[Stored data]
Lemma remove_last x l : x ∉ l -> py_remove x (l ++ [x]) = Ret l.
Proof.
  intros Hx. unfold py_remove. assert (Hf : list_find (fun y => y = x) (l ++ [x]) = Some (length l, x)).
  { apply list_find_Some. split; [by rewrite lookup_app_r, Nat.sub_diag by lia|]. split; [done|]. intros j y Hj Hlt -> . rewrite lookup_app_l in Hj by done. apply Hx. by eapply list_elem_of_lookup_2. }
  rewrite Hf, take_app_length, drop_ge by (rewrite length_app; cbn; lia). by rewrite app_nil_r.
Qed.
Lemma remove_there x l : x ∈ l -> exists l', py_remove x l = Ret l' /\ l ≡ₚ x :: l'.
Proof.
  intros Hx. unfold py_remove. destruct (list_find (fun y => y = x) l) as [[i y]|] eqn:Hf.
  - apply list_find_Some in Hf as (Hi & -> & _). eexists. split; [done|]. rewrite <- (take_drop_middle l i x Hi) at 1. by rewrite Permutation_middle.
  - apply list_find_None in Hf. rewrite Forall_forall in Hf. by destruct (Hf x Hx).
Qed.
Section release.
Context (profile : bytes) (set_volatility_profile : bytes -> res bool) (script : PM lab unit) (id i : Z) (machine_list : gset bytes) (name : bytes) (p : proc).
Abbreviation the_run := (run (Some (ACommand true (Some profile))) (Some profile) set_volatility_profile true script id (Some i) machine_list false (Some name) p).
(** The process of an analysis releases what it holds, whether the script returns or raises: the machine is free again and back in its
    queue, the analysis is in neither list, and its record says that it is completed and whether it is done or failed. *)
Theorem analysis_released : name ∈ machine_list -> i ∈ queued p -> i ∉ running p -> set_volatility_profile profile <> Raise Diverges -> (script (lab_of p)).1 <> Raise Diverges ->
  exists p', the_run = (Ret true, p') /\ ALLOCATED p' = -1 /\ machine_queue p' = machine_queue p ++ [name] /\ queued p ≡ₚ i :: queued p' /\ running p' = running p /\
    completed p' = true /\ status p' = match set_volatility_profile profile, (script (lab_of p)).1 with Ret _, Ret _ => JOB_DONE | _, _ => JOB_FAILED end.
Proof.
  intros Hname Hq Hr Hprof Hscript. destruct (remove_there i (queued p) Hq) as (q & Hrem & Hperm).
  unfold run. unfold pm_bind at 1. rewrite bool_decide_true by done. unfold pm_ret at 1. cbn [negb]. unfold pm_bind at 1, pm_modify at 1. cbn iota.
  unfold pm_bind at 1. unfold pm_bind at 1, pm_get at 1. cbn [queued set_allocated]. unfold pm_bind at 1, pm_lift at 1. rewrite Hrem. unfold pm_modify at 1.
  unfold pm_bind at 1, db_update at 1. cbn [andb db_analysis_id]. unfold pm_modify at 1. unfold pm_bind at 1.
  assert (Hbody : forall p0, lab_of p0 = lab_of p -> exists l, run_script (Some (ACommand true (Some profile))) (Some profile) set_volatility_profile true script p0 =
    (Ret tt, set_status (match set_volatility_profile profile, (script (lab_of p)).1 with Ret _, Ret _ => JOB_DONE | _, _ => JOB_FAILED end) (set_lab l p0))).
  { intros p0 Hl. unfold run_script, set_profile, pm_bind, pm_lift, on_lab, db_update, pm_modify, pm_ret. cbn [volatility_profile db_analysis_id andb].
    destruct (set_volatility_profile profile) as [b|e]; [|exists (lab_of p0); by destruct e, p0]. rewrite Hl. destruct (script (lab_of p)) as [[u|e] l]; exists l; [done|by destruct e]. }
  edestruct Hbody as [l Hb]; [|rewrite Hb]; [done|]. unfold db_update, pm_bind, pm_modify, pm_get, pm_lift, pm_ret. cbn.
  rewrite remove_last by done. eexists. split; [reflexivity|]. cbn. done.
Qed.
End release.
(** The answers of a session whose key presses fail after the disk capture was started *)
Definition keys_fail : list (res bool) := replicate 9 (Ret true) ++ [Raise SocketError].
Definition new_proc (o : list (res bool)) : proc := Proc (new_lab o) JOB_QUEUED false [7] [] (-1) [].
Lemma analysis_released_witness : exists p', run (Some (ACommand true (Some [1]))) (Some [1]) (fun _ => Ret true) true (analysis_start true true) 0 (Some 7) {[ [109] ]} false (Some [109]) (new_proc keys_fail) = (Ret true, p') /\
  machine_queue p' = [[109]] /\ status p' = JOB_FAILED.
Proof.
  destruct (analysis_released [1] (fun _ => Ret true) (analysis_start true true) 0 7 {[ [109] ]} [109] (new_proc keys_fail)) as (p' & Hp & _ & Hq & _ & _ & _ & Hs);
    [set_solver|by left|apply not_elem_of_nil|done|by vm_compute|].
  exists p'. split; [exact Hp|]. split; [exact Hq|]. rewrite Hs. by vm_compute.
Defined.
(** An analysis that fails in the middle is released with its machine while the capture of the disk still runs. *)
Lemma failed_analysis_captures_on : exists p', run (Some (ACommand true (Some [1]))) (Some [1]) (fun _ => Ret true) true (analysis_start true true) 0 (Some 7) {[ [109] ]} false (Some [109]) (new_proc keys_fail) = (Ret true, p') /\
  machine_queue p' = [[109]] /\ disk_live (fl (lab_of p')) = true /\ dcap_live (fl (lab_of p')) = true.
Proof. eexists. split; [vm_compute; reflexivity|]. done. Qed.
(** A profile that could not be set does not keep the analysis from being done. *)
Lemma profile_failure_ignored : exists p', run (Some (ACommand true (Some [1]))) (Some [1]) (fun _ => Ret false) true (analysis_start true true) 0 (Some 7) {[ [109] ]} false (Some [109]) (new_proc ([Ret true; Ret true] ++ good)) = (Ret true, p') /\
  status p' = JOB_DONE.
Proof. eexists. split; [vm_compute; reflexivity|]. done. Qed.
(** A disk capture that could not be started is noticed only when it is stopped: all results are lost. *)
Lemma capture_failure_fatal : (analysis_start true true (new_lab (replicate 6 (Ret true) ++ [Raise SocketError] ++ replicate 21 (Ret true) ++ replicate 7 (Ret false) ++ replicate 20 (Ret true)))).1 = Raise AttributeError.
Proof. by vm_compute. Qed.
(** Starting over leaves the compression of clean memory of the attempt running. *)
Lemma compression_left_running : let s := (analysis_start true true (new_lab (replicate 14 (Ret true) ++ [Raise IOError; Ret true; Ret true]))).2 in
  compressing (fl s) = 1%nat /\ still (fl s).
Proof. vm_compute. by repeat split. Qed.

#### PROMPT
Each line that includes the string "split" should be copied from the data.

#### SOLUTION BELOW
  { apply list_find_Some. split; [by rewrite lookup_app_r, Nat.sub_diag by lia|]. split; [done|]. intros j y Hj Hlt -> . rewrite lookup_app_l in Hj by done. apply Hx. by eapply list_elem_of_lookup_2. }
  - apply list_find_Some in Hf as (Hi & -> & _). eexists. split; [done|]. rewrite <- (take_drop_middle l i x Hi) at 1. by rewrite Permutation_middle.
  rewrite remove_last by done. eexists. split; [reflexivity|]. cbn. done.
  exists p'. split; [exact Hp|]. split; [exact Hq|]. rewrite Hs. by vm_compute.
Proof. eexists. split; [vm_compute; reflexivity|]. done. Qed.
Proof. eexists. split; [vm_compute; reflexivity|]. done. Qed.
Proof. vm_compute. by repeat split. Qed.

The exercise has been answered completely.